Binturong Physical Description
The Binturong only displays a rather moderate degree of sexual dimorphism. The females of this species average roughly 20% larger in size than the males.
The body of this animal typically grows heavy and long, and the legs stay comparatively short. The fur develops thick and consists of very strong hair, and predominantly appears black in color.
The thick, powerful tail also has a prehensile nature. The eyes of the Binturong are generally black, large, and quite prominent. The feet possess five toes, equipped with powerful claws.
The mature individual averages around 33 in (84 cm) in body length. The tail reaches around 27 in (69 cm) in length. An average weight is about 48 lb (22 kg), yet exceptional individuals sometimes reach 71 lb (32 kg).
- Kingdom: Animalia
- Phylum: Chordata
- Class: Mammalia
- Order: Carnivora
- Family: Viverridae
- Genus: Arctictis
- Species: A. binturong
Binturong Distribution, Habitat, and Ecology
The incredible Binturong evolved as endemic to specific areas of South and Southeastern Asia, but with a highly specific range.

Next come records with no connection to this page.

(** Setting the total length and then recomputing the checksum leaves a
    consistent header: the length reads back as [n], the header checksums to
    zero, the header offset and both addresses are those of the original
    packet, and no byte outside [ip_len] and [ip_sum] has changed. Without
    the recomputation the checksum field keeps its old bytes. *)
Theorem set_length_then_checksum (be : bool) (p : Packet) (hl n : Z) :
  valid_ip_header p hl ->
  0 <= n < 2 ^ 16 ->
  exists p1 p2,
    setPacketTotalLength be p n = Some p1 /\
    load16 be p1 off_ip_sum = load16 be p off_ip_sum /\
    computeChecksum be p1 = Some p2 /\
    packetTotalLength be p2 = Some n /\
    (exists hdr, header_bytes p2 (Z.to_nat (4 * hl)) = Some hdr /\
                 click_in_cksum be hdr = 0) /\
    getIPHeaderOffset p2 = getIPHeaderOffset p /\
    getSourceAddress be p2 = getSourceAddress be p /\
    getDestinationAddress be p2 = getDestinationAddress be p /\
    (forall i : nat, i <> (ip_header p + 2)%nat -> i <> (ip_header p + 3)%nat ->
                i <> (ip_header p + 10)%nat -> i <> (ip_header p + 11)%nat ->
                buffer p2 !! i = buffer p !! i).
Proof.
  intros Hv Hn. pose proof Hv as (Hhl & H5 & Hfit).
  assert (Hfit3 : (ip_header p + 3 < length (buffer p))%nat) by lia.
  set (p1 := MkPacket (<[(ip_header p + 3)%nat := byte_of_Z n]>
                         (<[(ip_header p + 2)%nat := byte_of_Z (n / 256)]> (buffer p)))
                      (ip_header p)).
  assert (Hp1 : setPacketTotalLength be p n = Some p1)
    by exact (setPacketTotalLength_explicit be p n Hfit3).
  assert (Hlen1 : length (buffer p1) = length (buffer p))
    by (subst p1; cbn [buffer]; rewrite !length_insert; reflexivity).
  assert (Hframe1 : forall i : nat, i <> (ip_header p + 2)%nat -> i <> (ip_header p + 3)%nat ->
                      buffer p1 !! i = buffer p !! i).
  { intros i H2 H3. subst p1. cbn [buffer].
    rewrite !list_lookup_insert_ne by congruence. reflexivity. }
  assert (Hv1 : valid_ip_header p1 hl).
  { split; [|split; [exact H5 | rewrite Hlen1; exact Hfit]].
    unfold ip_hl, load8 in *. change (ip_header p1) with (ip_header p).
    rewrite Hframe1 by (unfold off_ip_hl; lia). exact Hhl. }
  pose proof (computeChecksum_explicit be p1 hl Hv1) as Hp2. cbv zeta in Hp2.
  set (c := click_in_cksum be (header_sum_cleared p1 hl)) in Hp2.
  match type of Hp2 with _ = Some ?r => set (p2 := r) in * end.
  assert (Hframe2 : forall i : nat, i <> (ip_header p + 10)%nat -> i <> (ip_header p + 11)%nat ->
                      buffer p2 !! i = buffer p1 !! i).
  { intros i H10 H11. subst p2. cbn [buffer]. unfold sum_cleared.
    change (ip_header p1) with (ip_header p).
    rewrite !list_lookup_insert_ne by congruence. reflexivity. }
  exists p1, p2. split; [exact Hp1|]. split.
  { unfold load16. change (ip_header p1) with (ip_header p).
    rewrite !Hframe1 by (unfold off_ip_sum; lia). reflexivity. }
  split; [exact Hp2|]. split.
  { rewrite (packetTotalLength_bytes be p2 (byte_of_Z (n / 256)) (byte_of_Z n)).
    - rewrite !Z_of_byte_of_Z. f_equal. Z.div_mod_to_equations. lia.
    - change (ip_header p2) with (ip_header p). rewrite Hframe2 by lia.
      subst p1. cbn [buffer].
      rewrite list_lookup_insert_ne by lia. apply list_lookup_insert_eq. lia.
    - change (ip_header p2) with (ip_header p). rewrite Hframe2 by lia.
      subst p1. cbn [buffer].
      apply list_lookup_insert_eq. rewrite length_insert. lia. }
  split; [exact (computeChecksum_verifies be p1 hl p2 Hv1 Hp2)|].
  split; [reflexivity|].
  split; [|split].
  - apply load32_frame; [reflexivity|]. intros i Hi. unfold off_ip_src in Hi.
    rewrite Hframe2, Hframe1 by lia. reflexivity.
  - apply load32_frame; [reflexivity|]. intros i Hi. unfold off_ip_dst in Hi.
    rewrite Hframe2, Hframe1 by lia. reflexivity.
  - intros i H2 H3 H10 H11. rewrite Hframe2, Hframe1 by assumption. reflexivity.
Qed.

(** [sample_packet] with total length 40. *)
Lemma set_length_then_checksum_witness :
  exists p1 p2,
    setPacketTotalLength false sample_packet 40 = Some p1 /\
    load16 false p1 off_ip_sum = load16 false sample_packet off_ip_sum /\
    computeChecksum false p1 = Some p2 /\
    packetTotalLength false p2 = Some 40 /\
    (exists hdr, header_bytes p2 (Z.to_nat (4 * 5)) = Some hdr /\
                 click_in_cksum false hdr = 0) /\
    getIPHeaderOffset p2 = getIPHeaderOffset sample_packet /\
    getSourceAddress false p2 = getSourceAddress false sample_packet /\
    getDestinationAddress false p2 = getDestinationAddress false sample_packet /\
    (forall i : nat, i <> (ip_header sample_packet + 2)%nat ->
                i <> (ip_header sample_packet + 3)%nat ->
                i <> (ip_header sample_packet + 10)%nat ->
                i <> (ip_header sample_packet + 11)%nat ->
                buffer p2 !! i = buffer sample_packet !! i).
Proof.
  apply (set_length_then_checksum false sample_packet 5 40).
  - split; [reflexivity | split; [lia | vm_compute; lia]].
  - lia.
Defined.

End IPElemFacts.

(* ===================================================================== *)
(** * DPDK device: queues ([lib/dpdkdevice.cc]) *)
(* ===================================================================== *)

Module DPDKQueues.

(** The largest size a [Vector] can have: its sizes are [int]s. *)
Definition INT_MAX : Z := 2 ^ 31 - 1.

(** The loop of [set_slot]: the first index whose slot is [false], or the
    size of the vector when every slot is [true]. *)
Fixpoint first_free (v : list bool) : nat :=
  match v with
  | [] => 0
  | b :: v' => if b then S (first_free v') else 0
  end.

(** [v.resize(n, false)] for [n] above the size of [v]. *)
Definition grow (v : list bool) (n : nat) : list bool :=
  v ++ replicate (n - length v) false.

(** [set_slot(v, id)]: the answer, the vector and [id] after the call. [id]
    is an [unsigned], so [id <= 0] means [id == 0]. A call that would have to
    resize the vector beyond [INT_MAX] slots has no defined result. *)
Definition set_slot (v : list bool) (id : Z) : option (bool * list bool * Z) :=
  let id := if id <=? 0 then Z.of_nat (first_free v) else id in
  if (Z.of_nat (length v) <=? id) && (INT_MAX <=? id) then None
  else
    let v := if Z.of_nat (length v) <=? id then grow v (Z.to_nat id + 1) else v in
    match v !! Z.to_nat id with
    | Some true => Some (false, v, id)
    | Some false => Some (true, <[Z.to_nat id := true]> v, id)
    | None => None
    end.

(** The number of slots that are taken. *)
Fixpoint taken (v : list bool) : nat :=
  match v with
  | [] => 0
  | b :: v' => ((if b then 1 else 0) + taken v')%nat
  end.

(** The part of [DevInfo] that [add_queue] works on, and the direction of a
    queue. *)
Record DevInfo := MkDevInfo {
  rx_queues : list bool;
  tx_queues : list bool;
  promisc : bool;
  n_rx_descs : Z;
  n_tx_descs : Z
}.

Inductive Dir := RX | TX.

(** The complaints of [add_queue] to the error handler. *)
Inductive complaint :=
| AfterInitialization     (* "Trying to configure DPDK device after initialization" *)
| PromiscDisagree         (* "... disagree on whether or not device should be in promiscuous mode" *)
| RxDescDisagree          (* "... disagree on the number of RX descriptors" *)
| SameRxQueue             (* "Some elements are assigned to the same RX queue" *)
| TxDescDisagree          (* "... disagree on the number of TX descriptors" *)
| SameTxQueue.            (* "Some elements are assigned to the same TX queue" *)

(** The outcome of [add_queue]: the [int] it returns, what it told the error
    handler, and the device information and queue identifier it leaves. *)
Record added := MkAdded {
  result : Z;
  complaints : list complaint;
  info_after : DevInfo;
  queue_id_after : Z
}.

Section AddQueue.

(** What [errh->error(...)] returns. *)
Variable errh_error : Z.
(** * The news pipeline of the newsletter backend

    A shallow embedding of [app/services/news_service.py]: the clean-up of
    model replies, the Category Searcher with its Title Rewriter and Fallback
    Generator, the Deduplicator, the Section Assigner and the Related-News
    Searcher, followed by the properties of the specification that concern
    them.

    Conventions.
    - A Python [str] is a Rocq [string]; a character stands for a code point
      below 256.
    - A value produced by [json.loads] is a [pyval].
    - The two language models are an oracle: the replies still to come are a
      list, consumed one per call ([world]).
    - The prompt of the Section Assigner is kept with its text: its template
      decides whether the call to the model is made at all.
    - A computation that may raise is an [option] (pure code) or an [io]
      (code that calls a model); [None] is a raised exception. *)

From Stdlib Require Import ZArith String Ascii.
From Stdlib Require Import Floats.SpecFloat.
From stdpp Require Import gmap strings list.

Local Open Scope Z_scope.

(** ** Python text *)

Module Text.

Definition chars (s : string) : list ascii := String.list_ascii_of_string s.
Definition text (l : list ascii) : string := String.string_of_list_ascii l.
(** * libRSF: the time-indexed data set and the IV19 GNSS driver

    A shallow embedding of [include/DataSet.h] and of
    [applications/IV19_GNSS.cpp].

    Conventions of the embedding.
    - A timestamp is a C++ [double].  Every finite double is an integer
      multiple of 2^-1074, so the finite doubles with their order and
      their equality embed into [Z] (time counted in that unit).  NaN and
      the infinities are left out, and -0.0 is identified with 0.0.  The
      difference of two timestamps is rounded as binary64 rounds it
      ([double_sub]).  Residuals, standard deviations and weights are
      binary64 values ([PrimFloat.float]) with IEEE arithmetic.
    - A [std::multimap<double, ObjectType>] is the list of its entries in
      iteration order; an iterator is a position in that list, [end()]
      being the length.
    - A C++ [int] is a [Z]; the conversion from [size_t] wraps
      ([int_of_size_t]).
    - A call either completes, throws [std::out_of_range] (from
      [std::map::at] or [std::vector::at]) or has undefined behaviour (an
      iterator moved outside [begin(), end()], or read at [end()]).
    - A [bool] result with a reference output parameter is an [option]:
      [Some v] for [true] with the output set to [v], [None] for [false]
      with the output left alone.
    - A member that returns a [bool] and appends to a vector passed by
      reference is the pair of the flag and the vector afterwards.
    - A loop is unrolled a bounded number of times ([fuel]); a model of
      a loop is [None] when the unrolling is used up before the loop is
      left.
    - The iteration order of [std::map<KeyType, DataStream>] is that of
      [std::less<KeyType>], a parameter ([key_le]) of the members that
      iterate over the keys.
    - [PRINT_ERROR] and [PRINT_WARNING] only write to the log; they are
      not part of the model. *)

From Stdlib Require Import ZArith List Bool Lia PrimFloat Uint63 Floats.
From stdpp Require Import gmap strings list sorting.

Local Open Scope Z_scope.

(* Decimal literals denote the closest double, as in C++. *)
Set Warnings "-inexact-float".

(** ** Outcome of a call *)

Inductive result (A : Type) : Type :=
| Ok (a : A)
| Throw
| Undefined.

Arguments Ok {A} a.
Arguments Throw {A}.
Arguments Undefined {A}.

#[global] Instance result_ret : MRet result := @Ok.

#[global] Instance result_bind : MBind result := λ A B f r,
  match r with
  | Ok a => f a
  | Throw => Throw
  | Undefined => Undefined
  end.

(** [static_cast<int>] of a [size_t]: two's complement wrap to 32 bits. *)
Definition int_of_size_t (n : nat) : Z :=
  (Z.of_nat n + 2 ^ 31) mod 2 ^ 32 - 2 ^ 31.

(** ** Differences of timestamps

    In the unit 2^-1074 every integer of magnitude below 2^53 is a double,
    and a greater one is a double when it is a multiple of 2^s, [s] being
    the number of its bits beyond 53.  [rounded_magnitude] rounds a
    non-negative integer to the nearest such multiple, and to the one
    with an even quotient when two are equally near. *)
Definition rounded_magnitude (a : Z) : Z :=
  let s := Z.log2 a - 52 in
  if s <=? 0 then a
  else
    let q := a / 2 ^ s in
    let r := a mod 2 ^ s in
    let half := 2 ^ (s - 1) in
    (if (r <? half) || ((r =? half) && Z.even q) then q else q + 1) * 2 ^ s.

(** A rounded magnitude of 2^2098 (2^1024 seconds) or more is an
    infinity; 2^2098, which is above every finite double, stands for it,
    so that the comparisons of rounded values come out as in binary64. *)
Definition double_round (d : Z) : Z :=
  Z.sgn d * Z.min (rounded_magnitude (Z.abs d)) (2 ^ 2098).

(** [x - y] on doubles. *)
Definition double_sub (x y : Z) : Z := double_round (x - y).

(** ** [std::multimap<double, ObjectType>] *)

Section DataStream.
Context {ObjectType : Type}.

Abbreviation DataStream := (list (Z * ObjectType)).

(** Entries in key order: the class invariant of [std::multimap]. *)
Fixpoint chronological (s : DataStream) : bool :=
  match s with
  | [] => true
  | e :: s' => forallb (λ e', e.1 <=? e'.1) s' && chronological s'
  end.

(** [lower_bound(k)]: the first entry whose key is not less than [k]. *)
Fixpoint lower_bound (s : DataStream) (k : Z) : nat :=
  match s with
  | [] => 0%nat
  | e :: s' => if e.1 <? k then S (lower_bound s' k) else 0%nat
  end.

(** [upper_bound(k)]: the first entry whose key is greater than [k]. *)
Fixpoint upper_bound (s : DataStream) (k : Z) : nat :=
  match s with
  | [] => 0%nat
  | e :: s' => if e.1 <=? k then S (upper_bound s' k) else 0%nat
  end.

(** [find(k)]: the lower bound when its key is equivalent to [k], else
    [end()].  The standard allows any entry of the equal range; libstdc++,
    libc++ and the MSVC library all return the first one, which
    [getElement] relies on. *)
Definition find (s : DataStream) (k : Z) : nat :=
  let j := lower_bound s k in
  match s !! j with
  | Some e => if k <? e.1 then length s else j
  | None => length s
  end.

(** [count(k)]: the number of entries whose key is equivalent to [k]. *)
Definition count (s : DataStream) (k : Z) : nat :=
  length (filter (λ e, e.1 = k) s).

(** [emplace(k, o)]: a new entry goes to the upper bound of its key
    (C++11: at the end of the range of equivalent keys). *)
Fixpoint emplace (s : DataStream) (k : Z) (o : ObjectType) : DataStream :=
  match s with
  | [] => [(k, o)]
  | e :: s' => if e.1 <=? k then e :: emplace s' k o else (k, o) :: e :: s'
  end.

(** [erase(It)] is [delete It s]; [erase(k)] drops the whole equal range. *)
Definition erase_key (s : DataStream) (k : Z) : DataStream :=
  filter (λ e, e.1 ≠ k) s.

The animal remains primarily restricted to areas of forest with tall trees. Individuals may also occasionally be found in forested plains. However, it is most commonly found in the hills and foothills.
There the tree cover is much more extensive. The thicker this remains, the greater the concentration of individuals. The trees provide the Binturong with both protection from predators, and shelter.
Individuals stay active during both day and night. The species also primarily lives an arboreal pattern, since it rarely descends from the trees.
The mammal typically remains shy in nature. Some can, however, be aggressive if threatened. Further, it has an omnivorous diet and principally feed on insects, fruit, earthworms, birds, fish, and small mammals.